Temporal attention layers: Let each spatial position “see” its own state in other frames, maintaining color and texture coherence
3D convolution / spatiotemporal patches: Capture local inter-frame relationships at the encoding stage
Motion modeling: Use optical flow or motion vectors as additional conditioning to constrain inter-frame motion continuity
Long-range dependencies: Transformer’s global attention naturally supports information flow between distant frames

Sora Architecture: Variable Resolution and Aspect Ratio

One of Sora’s most striking capabilities is native support for variable resolution and aspect ratio.
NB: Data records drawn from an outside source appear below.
Lemma next_turn_cycles_witness :
  let self := GameState.set_players ["A"; "B"] (GameState.init "1234") in
  GameState.players self ≠ [] ∧
  0 ≤ GameState.turn_index self < Z.of_nat (length (GameState.players self)) ∧
  Nat.iter 2 (λ st, (GameState.next_turn st).1) self = self.
Proof.
  cbv zeta.
  assert (Hp : GameState.players (GameState.set_players ["A"; "B"] (GameState.init "1234"))
               ≠ []) by discriminate.
  assert (Ht : 0 ≤ GameState.turn_index
                     (GameState.set_players ["A"; "B"] (GameState.init "1234"))
               < Z.of_nat (length (GameState.players
                     (GameState.set_players ["A"; "B"] (GameState.init "1234")))))
    by (cbn; lia).
  split; [exact Hp|]. split; [exact Ht|].
  apply (next_turn_cycles _ 2 Hp Ht). reflexivity.
Defined.

(** X19: with no player in the room [next_turn] raises ZeroDivisionError
    and leaves the room as it was, [current_player] raises IndexError, and
    the room is not full. *)
Theorem no_players_no_turn self :
  GameState.players self = [] →
  GameState.next_turn self = (self, Raise ZeroDivisionError) ∧
  GameState.current_player self = Raise IndexError ∧
  GameState.is_full self = false.
Proof.
  intros Hp. unfold GameState.next_turn, GameState.current_player, GameState.is_full.
  rewrite Hp. cbn. split; [done|]. split; [|done].
  case_bool_decide; [lia | done].
Qed.

Lemma no_players_no_turn_witness :
  GameState.players (GameState.init "1234") = [] ∧
  GameState.next_turn (GameState.init "1234")
    = (GameState.init "1234", Raise ZeroDivisionError).
Proof.
  split; [reflexivity|]. apply (no_players_no_turn (GameState.init "1234")). reflexivity.
Defined.

End gamestate_more.

(** ** The server: rooms, commands and joins *)
Section server_more.

Implicit Types (st room : GameState.GameState) (g : Rng) (msg : Server.CommandMsg).
Implicit Types (game gm : Game.YahtzeeGame) (s : Server.St).

(** *** What a command changes in its room *)

Lemma after_score_room_code st :
  GameState.room_code (Server.after_score st).1 = GameState.room_code st.
Proof.
  rewrite after_score_eq. cbv zeta.
  destruct (decide _); [done|].
  destruct (Server.all_done _); [|done]. by destruct (PyDict.max_key _).
Qed.

Lemma after_score_ready st :
  GameState.ready (Server.after_score st).1 = GameState.ready st.
Proof.
  rewrite after_score_eq. cbv zeta.
  destruct (decide _); [done|].
  destruct (Server.all_done _); [|done]. by destruct (PyDict.max_key _).
Qed.


(** The dict of games after a command: the entry of the player named holds
    the game the command left, which is the game as it was or the game a
    method call left; the other entries are as before. *)
Lemma command_scores msg st g game :
  PyDict.getitem (GameState.scores st) (Server.player msg) = Some game →
  ∃ game',
    GameState.scores (Server.command_in_room msg (st, g)).1.1
      = PyDict.setitem (GameState.scores st) (Server.player msg) game' ∧
    (game' = game ∨ ∃ op, game' = (Game.call op (game, g)).1).
Proof.
  intros Hp.
  destruct (decide (Server.command msg = "roll")) as [Hroll|Hroll].
  { rewrite (command_roll_eq _ _ _ _ Hroll Hp). cbv zeta.
    eexists. split; [reflexivity|]. right.
    by exists (Game.RollDice (default (Some (replicate 5 false)) (Server.keep msg))). }
  destruct (decide (Server.command msg = "score")) as [Hscore|Hscore].
  2: { rewrite (command_other_eq _ _ _ _ Hroll Hscore Hp). exists game.
       split; [|by left]. cbn [fst]. by rewrite setitem_getitem_id. }
  destruct (Server.category msg) as [category|] eqn:Hcat.
  2: { rewrite (command_score_no_category _ _ _ _ Hscore Hcat Hp). exists game.
       split; [|by left]. cbn [fst]. by rewrite setitem_getitem_id. }
  rewrite (command_score_eq _ _ _ _ _ Hscore Hcat Hp). cbv zeta.
  exists (Game.call (Game.ScoreCategory category) (game, g)).1.
  split; [|right; by eexists]. cbn [Game.call].
  destruct (Game.score_category _ _) as [[game' g'] [success|e]]; cbn [fst snd]; [|done].
  by rewrite after_score_scores.
Qed.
Traditional video generation models typically require fixed-resolution input (e.g., 256x256 or 512x512), meaning original videos must be cropped or padded.
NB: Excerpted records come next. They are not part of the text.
(* ===== verification/BoardControl.v ===== *)
(** * Board control: the serial protocol of the dot-matrix boards

    Models [src/src/metadata/board_control.cpp] (class [BoardController], the CRC functions)
    and the frame encoder of [src/src/metadata/send_time.cpp], which repeats them.  Bytes are
    integers in [0, 256).  The serial line is an argument of the receive loop: what each 10 ms
    step of the loop reads, [None] when [select] times out or [read] returns nothing. *)

From S2P Require Import Prelude.

(** ** Protocol constants (board_control.h) *)

Definition DLE : Z := 0x10.
Definition STX : Z := 0x02.
Definition ETX : Z := 0x03.
Definition ACK : Z := 0xAA.
Definition NACK : Z := 0x55.
Definition CMD_LCD_ON : Z := 0x01.
Definition CMD_LCD_OFF : Z := 0x02.
Definition CMD_SYNC_TIME : Z := 0x03.

(** ** CRC *)

Definition reverse (val bits : Z) : Z :=
  foldl (fun res i => u8 (Z.lor (Z.shiftl res 1) (Z.land (Z.shiftr val i) 1))) 0 (seqZ 0 bits).

Definition reverse16 (val bits : Z) : Z :=
  foldl (fun res i => u16 (Z.lor (Z.shiftl res 1) (Z.land (Z.shiftr val i) 1))) 0 (seqZ 0 bits).

(** One iteration of the inner loop of [crc16]. *)
Definition crc16_bit (crc : Z) : Z :=
  u16 (if Z.land crc 0x8000 =? 0 then Z.shiftl crc 1 else Z.lxor (Z.shiftl crc 1) 0x8005).

(** One iteration of the outer loop of [crc16]. *)
Definition crc16_byte (crc b : Z) : Z :=
  loop 8 crc16_bit (u16 (Z.lxor crc (Z.shiftl (reverse b 8) 8))).

Definition crc16 (data : list Z) : Z :=
  Z.land (reverse16 (foldl crc16_byte 0 data) 16) 0xFFFF.

(** ** Frame encoding *)

(** The body of the loop that copies the payload into the frame. *)
Definition stuff_byte (b : Z) : list Z := if b =? DLE then [DLE; DLE] else [b].

(** The board ids of the program are 1 to 4; outside of 1 to 32 the shift has no meaning in C++. *)
Definition encode_frame (id command : Z) (extra_data : list Z) : list Z :=
  let dst_mask := u8 (Z.shiftl 1 (id - 1)) in
  let payload := [dst_mask; command] ++ extra_data in
  let crc := crc16 payload in
  let payload := payload ++ [Z.land (Z.shiftr crc 8) 0xFF] ++ [Z.land crc 0xFF] in
  [DLE; STX] ++ concat (map stuff_byte payload) ++ [DLE] ++ [ETX].

(** [BoardController::send_frame], [send_lcd_on], [send_lcd_off]: the bytes written to the port. *)
Definition send_frame (id command : Z) : list Z := encode_frame id command [].
Definition send_lcd_on (id : Z) : list Z := send_frame id CMD_LCD_ON.
Definition send_lcd_off (id : Z) : list Z := send_frame id CMD_LCD_OFF.

(** ** Time synchronisation *)

(** The fields of [struct tm] the program reads. *)
Record tm := Tm {
  tm_year : Z; (* years since 1900 *)
  tm_mon : Z;  (* 0..11 *)
  tm_mday : Z;
  tm_hour : Z; (* 0..23 *)
  tm_min : Z;
  tm_sec : Z }.

(** The conversion of a 24-hour clock hour to the 12-hour clock: (hour, is_pm). *)
Definition hour12 (tm_hour : Z) : Z * bool :=
  let hour := u8 tm_hour in
  let is_pm := 12 <=? hour in
  let hour := if 12 <? hour then u8 (hour - 12) else hour in
  let hour := if hour =? 0 then 12 else hour in
  (hour, is_pm).

Definition time_payload (t : tm) : list Z :=
  let '(hour, is_pm) := hour12 (tm_hour t) in
  [ u8 (Z.rem (tm_year t) 100); u8 (tm_mon t + 1); u8 (tm_mday t); u8 hour;
    u8 (tm_min t); u8 (tm_sec t); u8 (if is_pm then 1 else 0) ].

(** [BoardController::send_time_sync_from_system] at the local time [t]: the bytes written and
    the returned flag. *)
Definition send_time_sync_from_system (id : Z) (t : tm) : list Z * bool :=
  (encode_frame id CMD_SYNC_TIME (time_payload t), true).

(** ** Waiting for the acknowledgement *)

Inductive rx_state := WAIT_DLE | WAIT_STX | IN_FRAME | WAIT_ETX.

#[export] Instance rx_state_eq_dec : EqDecision rx_state.
Proof. solve_decision. Defined.

(** What the [switch] does with one received byte: it goes on in a state with a payload, or
    [send_frame_with_ack] returns [true]. *)
Inductive rx_result :=
| rx_continue (state : rx_state) (payload : list Z)
| rx_acked.

Definition rx_switch (state : rx_state) (payload : list Z) (rx : Z) : rx_result :=
  match state with
  | WAIT_DLE => rx_continue (if rx =? DLE then WAIT_STX else WAIT_DLE) payload
  | WAIT_STX =>
      if rx =? STX then rx_continue IN_FRAME []
      else if negb (rx =? DLE) then rx_continue WAIT_DLE payload
      else rx_continue WAIT_STX payload
  | IN_FRAME =>
      if rx =? DLE then rx_continue WAIT_ETX payload
      else rx_continue IN_FRAME (payload ++ [rx])
  | WAIT_ETX =>
      match (rx =? ETX), payload with
      | true, [resp_cmd; p1; p2] =>
          let recv_crc := u16 (Z.lor (Z.shiftl p1 8) p2) in
          let calc_crc := crc16 [resp_cmd] in
          if recv_crc =? calc_crc then
            if resp_cmd =? ACK then rx_acked
            else if resp_cmd =? NACK then rx_continue WAIT_ETX payload
            else rx_continue WAIT_DLE []
          else rx_continue WAIT_DLE []
      | _, _ => rx_continue WAIT_DLE []
      end
  end.

(** The [while (waited < timeout_ms)] loop of one attempt.  [ticks] is what the successive
    steps read; a step past its end reads nothing. *)
Fixpoint wait_ack (fuel : nat) (waited timeout_ms : Z) (state : rx_state) (payload : list Z)
    (ticks : list (option Z)) : bool :=
  match fuel with
  | O => false
  | S fuel =>
      if waited <? timeout_ms then
        match ticks with
        | Some rx :: ticks' =>
            match rx_switch state payload rx with
            | rx_acked => true
            | rx_continue state' payload' =>
                wait_ack fuel (waited + 10) timeout_ms state' payload' ticks'
            end
        | None :: ticks' => wait_ack fuel (waited + 10) timeout_ms state payload ticks'
        | [] => wait_ack fuel (waited + 10) timeout_ms state payload []
        end
      else false
  end.

(** The loop runs [ceil (timeout_ms / 10)] times at most. *)
Definition wait_ack_steps (timeout_ms : Z) : nat := Z.to_nat ((timeout_ms + 9) / 10).

(** What an attempt does to the port. *)
Inductive port_event :=
| ev_flush                    (* tcflush(fd, TCIFLUSH) *)
| ev_write (frame : list Z)   (* write(fd, ...) *)
| ev_sleep.                   (* usleep(100000) *)

(** The retry loop; [line] lists, attempt by attempt, what the steps of the attempt read. *)
Fixpoint send_attempts (frame : list Z) (attempts : nat) (timeout_ms : Z)
    (line : list (list (option Z))) : bool * list port_event :=
  match attempts with
  | O => (false, [])
  | S attempts =>
      let ticks := default [] (head line) in
      if wait_ack (wait_ack_steps timeout_ms) 0 timeout_ms WAIT_DLE [] ticks
      then (true, [ev_flush; ev_write frame])
      else
        let '(ok, evs) := send_attempts frame attempts timeout_ms (tail line) in
        (ok, [ev_flush; ev_write frame; ev_sleep] ++ evs)
  end.

Definition send_frame_with_ack (id command retries timeout_ms : Z)
    (line : list (list (option Z))) : bool * list port_event :=
  send_attempts (encode_frame id command []) (Z.to_nat retries) timeout_ms line.

Definition send_lcd_on_with_ack (id retries timeout_ms : Z) line :=
  send_frame_with_ack id CMD_LCD_ON retries timeout_ms line.

Definition send_lcd_off_with_ack (id retries timeout_ms : Z) line :=
  send_frame_with_ack id CMD_LCD_OFF retries timeout_ms line.

(** ** The copy of the encoder in send_time.cpp *)

Definition SERIAL_PORTS : list string :=
  ["/dev/ttyAMA0"; "/dev/ttyAMA2"; "/dev/ttyAMA1"; "/dev/ttyAMA3"]%string.

Module SendTime.
Definition encode_frame (cmd board_id : Z) (extra_data : list Z) : list Z :=
  let dst_mask := u8 (Z.shiftl 1 (board_id - 1)) in
  let payload := [dst_mask; cmd] ++ extra_data in
  let crc := crc16 payload in
  let payload := payload ++ [Z.land (Z.shiftr crc 8) 0xFF] ++ [Z.land crc 0xFF] in
  [DLE; STX] ++ concat (map (fun b => if b =? DLE then [DLE] ++ [DLE] else [b]) payload) ++ [DLE] ++ [ETX].

(** Here the hour is an [int], not a [uint8_t]. *)
Definition time_payload (t : tm) : list Z :=
  let hour := tm_hour t in
  let is_pm := 12 <=? hour in
  let hour := if 12 <=? hour then if 12 <? hour then hour - 12 else hour else hour in
  let hour := if hour =? 0 then 12 else hour in
  [ u8 (Z.rem (tm_year t) 100); u8 (tm_mon t + 1); u8 (tm_mday t); u8 hour;
    u8 (tm_min t); u8 (tm_sec t); u8 (if is_pm then 1 else 0) ].

(** One pass of the sending loop of [main]: the frame written to each port, in order. *)
Definition send_round (t : tm) : list (string * list Z) :=
  zip_with (fun port board_id => (port, encode_frame CMD_SYNC_TIME board_id (time_payload t)))
    SERIAL_PORTS [1; 2; 3; 4].

(** The ports are opened in order; the first that cannot be opened is [exit(1)]. *)
Definition open_ports (can_open : string -> bool) : option string := List.find (fun device => negb (can_open device)) SERIAL_PORTS.

(** What the endless loop has written after the passes at the given times, or the port it exits on. *)
Definition main (can_open : string -> bool) (times : list tm) : string + list (string * list Z) :=
  match open_ports can_open with
  | Some device => inl device
  | None => inr (concat (map send_round times))
  end.
End SendTime.

(** ** Bit reversal *)

(** Both [reverse] and [reverse16] are instances of this loop at their width. *)
Definition rev_loop (w val : Z) (idxs : list Z) : Z :=
  foldl (fun res i => Z.lor (Z.shiftl res 1) (Z.land (Z.shiftr val i) 1) mod 2 ^ w) 0 idxs.

Lemma testbit_land_1 x i : 0 <= i -> Z.testbit (Z.land x 1) i = (i =? 0) && Z.testbit x 0.
Proof.
  intros Hi. rewrite Z.land_spec. destruct (Z.eqb_spec i 0) as [->|]; [by rewrite andb_comm|].
  change 1 with (Z.ones 1). rewrite Z.ones_spec_high by lia. by rewrite andb_false_r.
Qed.

Lemma rev_loop_testbit w val (n : nat) i :
  Z.of_nat n <= w -> 0 <= i ->
  Z.testbit (rev_loop w val (seqZ 0 (Z.of_nat n))) i
  = (i <? Z.of_nat n) && Z.testbit val (Z.of_nat n - 1 - i).
Proof.
  intros Hw. revert i. induction n as [|n IH]; intros i Hi.
  - change (rev_loop w val (seqZ 0 (Z.of_nat 0))) with 0. rewrite Z.testbit_0_l.
    destruct (Z.ltb_spec i (Z.of_nat 0)); [lia|done].
  - rewrite Nat2Z.inj_succ, <- Z.add_1_r, seqZ_app by lia. unfold rev_loop.
    rewrite foldl_app. cbn [seqZ foldl]. change (seqZ (0 + Z.of_nat n) 1) with [0 + Z.of_nat n].
    cbn [foldl]. fold (rev_loop w val (seqZ 0 (Z.of_nat n))).
    rewrite testbit_mod_pow2, Z.lor_spec, testbit_land_1, Z.shiftr_spec by lia.
    destruct (Z.ltb_spec i w); cbn [andb].
    + destruct (Z.eqb_spec i 0) as [->|Hne]; cbn [andb].
      * rewrite Z.shiftl_spec, Z.testbit_neg_r by lia. cbn [orb].
        destruct (Z.ltb_spec 0 (Z.of_nat n + 1)); [|lia]. cbn [andb]. f_equal. lia.
      * rewrite Z.shiftl_spec, IH, orb_false_r by lia.
        destruct (Z.ltb_spec (i - 1) (Z.of_nat n)), (Z.ltb_spec i (Z.of_nat n + 1));
          try lia; cbn [andb]; f_equal; lia.
    + destruct (Z.ltb_spec i (Z.of_nat n + 1)); [lia|done].
Qed.

Lemma reverse16_rev_loop v n : reverse16 v n = rev_loop 16 v (seqZ 0 n).
Proof. reflexivity. Qed.

Lemma reverse_rev_loop v n : reverse v n = rev_loop 8 v (seqZ 0 n).
Proof. reflexivity. Qed.

Lemma rev_loop_testbit_Z w val n i :
  0 <= n <= w -> 0 <= i ->
  Z.testbit (rev_loop w val (seqZ 0 n)) i = (i <? n) && Z.testbit val (n - 1 - i).
Proof.
  intros Hn Hi. pose proof (rev_loop_testbit w val (Z.to_nat n) i) as H.
  rewrite Z2Nat.id in H by lia. apply H; lia.
Qed.

Lemma reverse16_testbit v i : 0 <= i < 16 -> Z.testbit (reverse16 v 16) i = Z.testbit v (15 - i).
Proof.
  intros Hi. rewrite reverse16_rev_loop, rev_loop_testbit_Z by lia.
  destruct (Z.ltb_spec i 16); [done|lia].
Qed.

Lemma reverse_testbit v i :
  0 <= i -> Z.testbit (reverse v 8) i = (i <? 8) && Z.testbit v (7 - i).
Proof. intros Hi. by rewrite reverse_rev_loop, rev_loop_testbit_Z by lia. Qed.

Lemma foldl_snoc_range {A} (f : Z -> A -> Z) (P : Z -> Prop) l a :
  P a -> (forall x y, P (f x y)) -> P (foldl f a l).
Proof. revert a. induction l; cbn; auto. Qed.

Lemma reverse16_range v n : 0 <= reverse16 v n < 2 ^ 16.
Proof. apply (foldl_snoc_range _ (fun z => 0 <= z < 2 ^ 16)); [lia|]. intros. apply u16_range. Qed.

Lemma reverse_range v n : is_byte (reverse v n).
Proof. apply (foldl_snoc_range _ is_byte); [unfold is_byte; lia|]. intros. apply u8_range. Qed.

(** ** The reflected CRC-16/ARC, the reference definition

    The register is kept bit-reversed, bytes enter at the low end, the polynomial is 0xA001. *)
Definition arc_bit (c : Z) : Z :=
  if Z.odd c then Z.lxor (Z.shiftr c 1) 0xA001 else Z.shiftr c 1.
Definition arc_byte (c b : Z) : Z := loop 8 arc_bit (Z.lxor c b).
Definition crc16_arc (data : list Z) : Z := foldl arc_byte 0 data.

Lemma arc_bit_range c : 0 <= c < 2 ^ 16 -> 0 <= arc_bit c < 2 ^ 16.
Proof.
  intros Hc. assert (0 <= Z.shiftr c 1 < 2 ^ 16).
  { rewrite Z.shiftr_div_pow2 by lia. change (2 ^ 1) with 2. split; [apply Z.div_pos; lia|].
    apply Z.div_lt_upper_bound; lia. }
  unfold arc_bit. destruct (Z.odd c); [|done]. by apply lxor_pow2_range; [lia| |lia].
Qed.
Sora’s solution stems from a simple insight: patch-based tokenization naturally supports variable input sizes. Videos of different resolutions and aspect ratios simply produce different numbers of tokens — and handling variable-length sequences is a core strength of Transformers.

Benefits of this design:

Preserves original composition: No cropping needed to maintain the video’s native aspect ratio
Flexible generation: A single model can generate landscape, portrait, square, and other formats
Training efficiency: Can train on mixed-resolution data, fully utilizing videos from different sources

OpenAI’s technical report notes that training at native aspect ratios significantly improves composition quality and structural coherence of generated frames.

Development Timeline

The video generation field experienced rapid development from 2022 to 2024, gradually transitioning from U-Net backbones to DiT architecture:

A notable trend: after 2024, virtually all frontier video generation models shifted to DiT architecture, with U-Net’s dominance in video generation yielding to the Transformer.

Summary

Video generation extends diffusion models from 2D to the 3D spatiotemporal domain. The core challenges and solutions can be summarized as follows:

3D Patch Tokenization: Split video into $(p_h \times p_w \times p_t)$ spatiotemporal patches, with each patch becoming a token that unifies spatial and temporal representation
Factorized Spatiotemporal Attention: Decompose computationally infeasible full 3D attention into spatial attention + temporal attention, balancing efficiency and quality
Temporal Consistency: Address color flickering, shape morphing, and object vanishing through temporal attention, 3D encoding, and motion constraints
Variable Resolution: Sora leverages patch-based tokenization to natively support different resolutions and aspect ratios without cropping
DiT Backbone Advantages: The transition from U-Net to DiT brings superior scaling properties, enabling minute-long high-quality video generation

From Make-A-Video to Sora, the evolution of video generation once again validates the universality of Transformers — the same DiT architecture, from images to video, requiring only extensions to tokenization and attention patterns.